# Example: Fun with Hashing Functions
This example familiarizes students with the concept of [hash functions](https://en.wikipedia.org/wiki/Hash_function), i.e., a function that maps data to an index of a fixed-size table. In particular, we'll look [at the `myhash(...)` implementation](src/Compute.jl), which is an example of a `linear hash function` of the form:
$$
h(x) = (ax+b)~\text{mod}~{m}
$$
where $\text{mod}$ denotes the [modulo operation](https://en.wikipedia.org/wiki/Modulo), and $a,b$ and $m$ are parameters.
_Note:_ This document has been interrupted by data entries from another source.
(* ===== verification/Encode.v ===== *)
(** * Events and actions as JSON

    What the history keeps of an event and of its actions beside their words: the JSON
    that serde derives for the core's types, an enum's variant by its name, with its
    fields as an object, and the four encodings the core writes itself. A structure is
    [None] when a time in it is before 1970, which has no encoding. *)

From S2P Require Import Prelude Values Vocabulary MamApi Messages.
From S2P Require Import Bytes Text Address Json.

Local Open Scope string_scope.
Local Open Scope Z_scope.

(** ** What serde makes of the standard library's types *)

Definition json_number (n : Z) : option Value := Some (Value_Number (Number_PosInt n)).
Definition json_text (s : string) : option Value := Some (Value_String s).
Definition json_ip (ip : IpAddr) : option Value := json_text (t (print_ip ip)).
Definition object (fields : list (string * option Value)) : option Value :=
  Value_Object <$> mapM (λ f, pair f.1 <$> f.2) fields.
Definition json_option {A} (encode : A → option Value) (o : option A) : option Value :=
  match o with Some x => encode x | None => Some Value_Null end.
Definition json_list {A} (encode : A → option Value) (l : list A) : option Value :=
  Value_Array <$> mapM encode l.
Definition json_pair {A B} (encode : A → option Value) (encode' : B → option Value) (p : A * B)
    : option Value :=
  x ← encode p.1; y ← encode' p.2; Some (Value_Array [x; y]).
Definition unit_variant (name : string) : option Value := json_text name.
Definition newtype_variant (name : string) (content : option Value) : option Value :=
  object [(name, content)].
Definition struct_variant (name : string) (fields : list (string * option Value)) : option Value :=
  newtype_variant name (object fields).
Definition json_result {A B} (encode : A → option Value) (encode' : B → option Value) (r : Result A B)
    : option Value :=
  match r with
  | Ok x => newtype_variant "Ok" (encode x)
  | Err e => newtype_variant "Err" (encode' e)
  end.
Definition json_duration (d : Duration) : option Value :=
  object [("secs", json_number (d / NANOS_PER_SEC)); ("nanos", json_number (d mod NANOS_PER_SEC))].
Definition json_time (time : SystemTime) : option Value :=
  since ← wall_duration_since time 0;
  object [("secs_since_epoch", json_number (since / NANOS_PER_SEC));
          ("nanos_since_epoch", json_number (since mod NANOS_PER_SEC))].

(** ** What the core encodes itself *)

(** [Serialize] for [ApiCookie] and [NtfyTopic]. *)
Definition redacted (secret : string) : option Value := json_text "[redacted]".
(** [Serialize] for [Deadline]: the delay alone. *)
Definition encode_Deadline (deadline : Deadline) : option Value := json_duration (deadline_after deadline).

(** ** What serde derives *)

Definition encode_StartupMode (v : StartupMode) : option Value :=
  match v with
  | StartupMode_Initialise => unit_variant "Initialise"
  | StartupMode_Resume => unit_variant "Resume"
  end.

Definition encode_StartupEvent (v : StartupEvent) : option Value :=
  match v with
  | StartupEvent_Start mode => struct_variant "Start" [("mode", encode_StartupMode mode)]
  | StartupEvent_StorageOpened => unit_variant "StorageOpened"
  | StartupEvent_StorageOpenFailed => unit_variant "StorageOpenFailed"
  end.

Definition encode_MamRequestMode (v : MamRequestMode) : option Value :=
  match v with
  | MamRequestMode_Paused => unit_variant "Paused"
  | MamRequestMode_Enabled => unit_variant "Enabled"
  end.

Definition encode_MamPauseEvent (v : MamPauseEvent) : option Value :=
  match v with
  | MamPauseEvent_Set mode => struct_variant "Set" [("mode", encode_MamRequestMode mode)]
  | MamPauseEvent_Delete => unit_variant "Delete"
  | MamPauseEvent_Read mode =>
      struct_variant "Read" [("mode", json_option encode_MamRequestMode mode)]
  | MamPauseEvent_ReadFailed => unit_variant "ReadFailed"
  | MamPauseEvent_Written => unit_variant "Written"
  | MamPauseEvent_WriteFailed => unit_variant "WriteFailed"
  | MamPauseEvent_Deleted => unit_variant "Deleted"
  | MamPauseEvent_DeleteFailed => unit_variant "DeleteFailed"
  end.

Definition encode_TorrentLimits (v : TorrentLimits) : option Value :=
  object [("downloading", json_number (limits_downloading v));
          ("active", json_number (limits_active v))].

Definition encode_SettingsEvent (v : SettingsEvent) : option Value :=
  match v with
  | SettingsEvent_Read history_limit api_cookie ntfy_topic points_reserve torrent_limits =>
      struct_variant "Read" [("history_limit", json_option json_number history_limit);
        ("api_cookie", json_option redacted api_cookie);
        ("ntfy_topic", json_option redacted ntfy_topic);
        ("points_reserve", json_option json_number points_reserve);
        ("torrent_limits", json_option encode_TorrentLimits torrent_limits)]
  | SettingsEvent_ReadFailed => unit_variant "ReadFailed"
  | SettingsEvent_SetHistoryLimit limit =>
      struct_variant "SetHistoryLimit" [("limit", json_number limit)]
  | SettingsEvent_HistoryLimitWritten => unit_variant "HistoryLimitWritten"
  | SettingsEvent_HistoryLimitWriteFailed => unit_variant "HistoryLimitWriteFailed"
  | SettingsEvent_SetApiCookie cookie =>
      struct_variant "SetApiCookie" [("cookie", redacted cookie)]
  | SettingsEvent_ClearApiCookie => unit_variant "ClearApiCookie"
  | SettingsEvent_ApiCookieWritten => unit_variant "ApiCookieWritten"
  | SettingsEvent_ApiCookieWriteFailed => unit_variant "ApiCookieWriteFailed"
  | SettingsEvent_SetNtfyTopic topic =>
      struct_variant "SetNtfyTopic" [("topic", redacted topic)]
  | SettingsEvent_ClearNtfyTopic => unit_variant "ClearNtfyTopic"
  | SettingsEvent_NtfyTopicWritten => unit_variant "NtfyTopicWritten"
  | SettingsEvent_NtfyTopicWriteFailed => unit_variant "NtfyTopicWriteFailed"
  | SettingsEvent_SetPointsReserve reserve =>
      struct_variant "SetPointsReserve" [("reserve", json_number reserve)]
  | SettingsEvent_PointsReserveWritten => unit_variant "PointsReserveWritten"
  | SettingsEvent_PointsReserveWriteFailed => unit_variant "PointsReserveWriteFailed"
  | SettingsEvent_SetTorrentLimits limits =>
      struct_variant "SetTorrentLimits" [("limits", encode_TorrentLimits limits)]
  | SettingsEvent_TorrentLimitsWritten => unit_variant "TorrentLimitsWritten"
  | SettingsEvent_TorrentLimitsWriteFailed => unit_variant "TorrentLimitsWriteFailed"
  | SettingsEvent_RotatedApiCookieWritten => unit_variant "RotatedApiCookieWritten"
  | SettingsEvent_RotatedApiCookieWriteFailed => unit_variant "RotatedApiCookieWriteFailed"
  end.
The $m$ parameter (called the `size`) strongly influences the likelihood of `collisions.`

## Setup
This example may use external third-party packages. In [the `Include.jl` file](Include.jl), we load our codes to access them in the notebook, set some required paths for this example, and load any required external packages.

In [3]:
include("Include.jl");

## Example: Computing the hashcode of a String using a Linear hash function
One of the interesting (and amazing!) things about the [Dictionary type in Julia](https://docs.julialang.org/en/v1/base/collections/#Base.Dict) or [Python](https://docs.python.org/3/tutorial/datastructures.html#dictionaries) is the ability to map `any key` => to `any value`, where the `key` is unique. But how does this work?
* Behind the scenes, we use a `hash` function to take a `key` and convert it into an `Int` index into an `Array{typeof{value},1}` that holds the value. Thus, the magic of a dictionary is just a clever way of computing an array index.
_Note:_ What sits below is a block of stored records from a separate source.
(* ===== verification/Rows.v ===== *)
(** * Rows of the database

    How the values of the core become columns and are read back
    ([shell/storage.rs]): integers, times, the names of states, and the 21
    columns of a torrent row. SQLite's column values and the conversions of its
    driver are an interface, [Columns]. *)

From S2P Require Import Prelude Values Vocabulary MamApi Messages Timer Qbittorrent Registry.
From S2P Require Import Bytes Text.

(** ** Column values *)

(** A column value is null, an integer of 64 bits, or text (or a kind Windlass
    does not write); the driver refuses to read a value as another kind. *)
Class Columns (V : Type) := {
  null : V;
  of_integer : Z → V;
  of_text : string → V;
  is_null : V → bool;
  get_integer : V → option Z;
  get_text : V → option string;
}.
Class ColumnsOk (V : Type) `{Columns V} := {
  null_is_null : is_null null = true;
  integer_not_null n : is_null (of_integer n) = false;
  text_not_null s : is_null (of_text s) = false;
  get_of_integer n : i64_min ≤ n ≤ i64_max → get_integer (of_integer n) = Some n;
  get_of_text s : get_text (of_text s) = Some s;
  get_integer_range v n : get_integer v = Some n → i64_min ≤ n ≤ i64_max;
}.
#[global] Hint Mode Columns ! : typeclass_instances.

(** ** Integers and times *)

(** [i64::try_from(count).unwrap_or(i64::MAX)]. *)
Definition integer (count : Z) : Z := try_from_or_max i64_max count.

Definition UNIX_EPOCH : SystemTime := 0.

Definition seconds (time : SystemTime) : Z :=
  match wall_duration_since time UNIX_EPOCH with
  | Some since => integer (as_secs since)
  | None => 0
  end.

(** [u64::try_from] of an [i64], and [u32::try_from]. *)
Definition to_u64 (n : Z) : option Z := then_some (0 <=? n) n.
Definition to_u32 (n : Z) : option Z := then_some ((0 <=? n) && (n <=? u32_max)) n.
Definition to_u16 (n : Z) : option Z := then_some ((0 <=? n) && (n <=? u16_max)) n.

Definition time_from_seconds (s : Z) : option SystemTime :=
  s ← to_u64 s; checked_add UNIX_EPOCH (from_secs s).

(** [transpose] of a fallible conversion of an optional value. *)
Definition transpose {A B} (f : A → option B) (o : option A) : option (option B) :=
  match o with Some x => Some <$> f x | None => Some None end.

(** ** Names *)

Definition state_name (state : TorrentState) : string :=
  match state with
  | TorrentState_FetchingMetadata => "metaDL"
  | TorrentState_Downloading => "downloading"
  | TorrentState_DownloadStalled => "stalledDL"
  | TorrentState_DownloadQueued => "queuedDL"
  | TorrentState_Seeding => "uploading"
  | TorrentState_SeedStalled => "stalledUP"
  | TorrentState_SeedQueued => "queuedUP"
  | TorrentState_Stopped Completion_Complete => "stoppedUP"
  | TorrentState_Stopped Completion_Incomplete => "stoppedDL"
  | TorrentState_Checking => "checkingDL"
  | TorrentState_Moving => "moving"
  | TorrentState_MissingFiles => "missingFiles"
  | TorrentState_Error => "error"
  | TorrentState_Unknown => "unknown"
  end%string.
Let's specify a `test_string` with some data in it:

In [5]:
test_string = "This is a test string. In lecture ... wow!";

Next, let's use [the `myhash(...)` function](src/Compute.jl) to compute the `hashcode` of the `test_string`:

In [7]:
test_hashed_value = myhash(test_string, β = 31, size = 1000) # big size

227

### OK, but does this trick always work?
The short answer is no; sometimes, there may be `collisions` when generating the `hashcode` of a `key.` When the `size` parameter is `small,` there is a higher likelihood that two strings will get mapped to the same `hashcode.`

Let's check this out with another example. 

In [9]:
another_test_string = "CHEME-4800-5800-Fall-2024"
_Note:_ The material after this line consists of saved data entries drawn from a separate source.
(** [Shell::dispatch] *)
Definition task_of (action : Action) : Task :=
  match action with
  | Action_OpenHistory => Task_History Command_Open
  | Action_TrimHistory keep => Task_History (Command_Trim keep)
  | Action_StartTimer name id deadline => Task_Timer name id deadline
  | Action_RequestPortMapping lifetime => Task_Job (Job_MapPorts lifetime)
  | Action_ConnectQbittorrent => Task_Job (Job_Qbittorrent Request_Connect)
  | Action_SyncQbittorrent position => Task_Job (Job_Qbittorrent (Request_Sync position))
  | Action_ReadQbittorrentPreferences => Task_Job (Job_Qbittorrent Request_ReadPreferences)
  | Action_SetQbittorrentListenPort port => Task_Job (Job_Qbittorrent (Request_SetListenPort port))
  | Action_SetQbittorrentQueue queue => Task_Job (Job_Qbittorrent (Request_SetQueue queue))
  | Action_QbittorrentCommand command => Task_Job (Job_Qbittorrent (Request_Command command))
  | Action_CheckExitIp => Task_Job (Job_Tunnel TunnelRequest_CheckExitIp)
  | Action_SwitchVpnServer server => Task_Job (Job_Tunnel (TunnelRequest_Switch server))
  | Action_SendNotification topic push => Task_Job (Job_Notify topic push)
  | Action_MamRequest request cookie => Task_Job (Job_Mam request cookie)
  | Action_ReadNoticeLog => Task_Job (Job_Store Operation_ReadNoticeLog)
  | Action_SaveNotice entry forget_through =>
      Task_Job (Job_Store (Operation_SaveNotice entry forget_through))
  | Action_WritePointsReserve reserve => Task_Job (Job_Store (Operation_WritePointsReserve reserve))
  | Action_WriteTorrentLimits limits => Task_Job (Job_Store (Operation_WriteTorrentLimits limits))
  | Action_WriteRotatedApiCookie cookie =>
      Task_Job (Job_Store (Operation_WriteRotatedApiCookie cookie))
  | Action_ReadMamState => Task_Job (Job_Store Operation_ReadMamState)
  | Action_SaveRegistrationAttempt at_ =>
      Task_Job (Job_Store (Operation_SaveRegistrationAttempt at_))
  | Action_SaveReminder at_ => Task_Job (Job_Store (Operation_SaveReminder at_))
  | Action_SaveRatioGuard guard => Task_Job (Job_Store (Operation_SaveRatioGuard guard))
  | Action_WriteNtfyTopic topic => Task_Job (Job_Store (Operation_WriteNtfyTopic topic))
  | Action_ReadLastVpnSwitch => Task_Job (Job_Store Operation_ReadLastVpnSwitch)
  | Action_SaveVpnSwitch switch => Task_Job (Job_Store (Operation_SaveVpnSwitch switch))
  | Action_ReadTorrentRegistry => Task_Job (Job_Store Operation_ReadTorrentRegistry)
  | Action_SaveTorrents records => Task_Job (Job_Store (Operation_SaveTorrents records))
  | Action_OpenStorage mode => Task_Job (Job_Store (Operation_OpenStorage mode))
  | Action_ReadMamRequestMode => Task_Job (Job_Store Operation_ReadMamRequestMode)
  | Action_WriteMamRequestMode mode => Task_Job (Job_Store (Operation_WriteMamRequestMode mode))
  | Action_DeleteMamRequestMode => Task_Job (Job_Store Operation_DeleteMamRequestMode)
  | Action_ReadSettings => Task_Job (Job_Store Operation_ReadSettings)
  | Action_WriteHistoryLimit limit => Task_Job (Job_Store (Operation_WriteHistoryLimit limit))
  | Action_WriteApiCookie cookie => Task_Job (Job_Store (Operation_WriteApiCookie cookie))
  end.

(** ** The tunnel's client *)

Definition exit_ip (response : Response) : Result IpAddr ExitIpFailure :=
  match response with
  | NoResponse => Err ExitIpFailure_Unreachable
  | Answer status body =>
      if is_success status then
        match parse_ip (Text.trim (b (default ""%string body))) with
        | Some ip => Ok ip
        | None => Err ExitIpFailure_Malformed
        end
      else Err (ExitIpFailure_Rejected status)
  end.

(** With the answer of the configured service, or without one. *)
Definition check (client : option Response) : TunnelEvent :=
  match match client with Some r => exit_ip r | None => Err ExitIpFailure_Unreachable end with
  | Ok ip => TunnelEvent_ExitIpObserved ip
  | Err reason => TunnelEvent_ExitIpCheckFailed reason
  end.

(** The unit starter's status is whether it succeeded, if it ran at all. *)
Definition switch (client : option (option bool)) : TunnelEvent :=
  match client with
  | None => TunnelEvent_SwitchFailed
  | Some status =>
      if default false status then TunnelEvent_Switched else TunnelEvent_SwitchFailed
  end.

Definition unit_name (server : VpnServer) : string :=
  ("windlass-wireguard@" +:+ server +:+ ".service")%string.

(** ** ntfy's client *)

(** [deliver]: [serve] is the server. *)
Definition deliver `{!Rfc3339} (urls : UrlLibrary) (channel : Channel) (topic : NtfyTopic)
    (push : Push) (serve : PushRequest → Response) : Result unit DeliveryFailure :=
  match push_request urls channel topic push with
  | None => Err DeliveryFailure_Unreachable
  | Some request =>
      match serve request with
      | NoResponse => Err DeliveryFailure_Unreachable
      | Answer status _ =>
          if is_success status then Ok () else Err (DeliveryFailure_Rejected status)
      end
  end.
"CHEME-4800-5800-Fall-2024"

In [10]:
another_hashed_value = myhash(another_test_string, β = 31, size = 10)

6

#### Can we generate a collision?
Let's chop up `another_test_string::String` and hash each substring with small and large values of the `size::Int64` parameters. We expect that with small values of `size,` we will see collisions. However, as `size` becomes larger, the frequency of collisions should decrease. Let's check out this intuition.

In [12]:
N = length(another_test_string)
collisions = Set{Int64}();
for i ∈ 1:N
    
    test_string = another_test_string[1:i]
    test_value = myhash(test_string, β = 31, size = 10)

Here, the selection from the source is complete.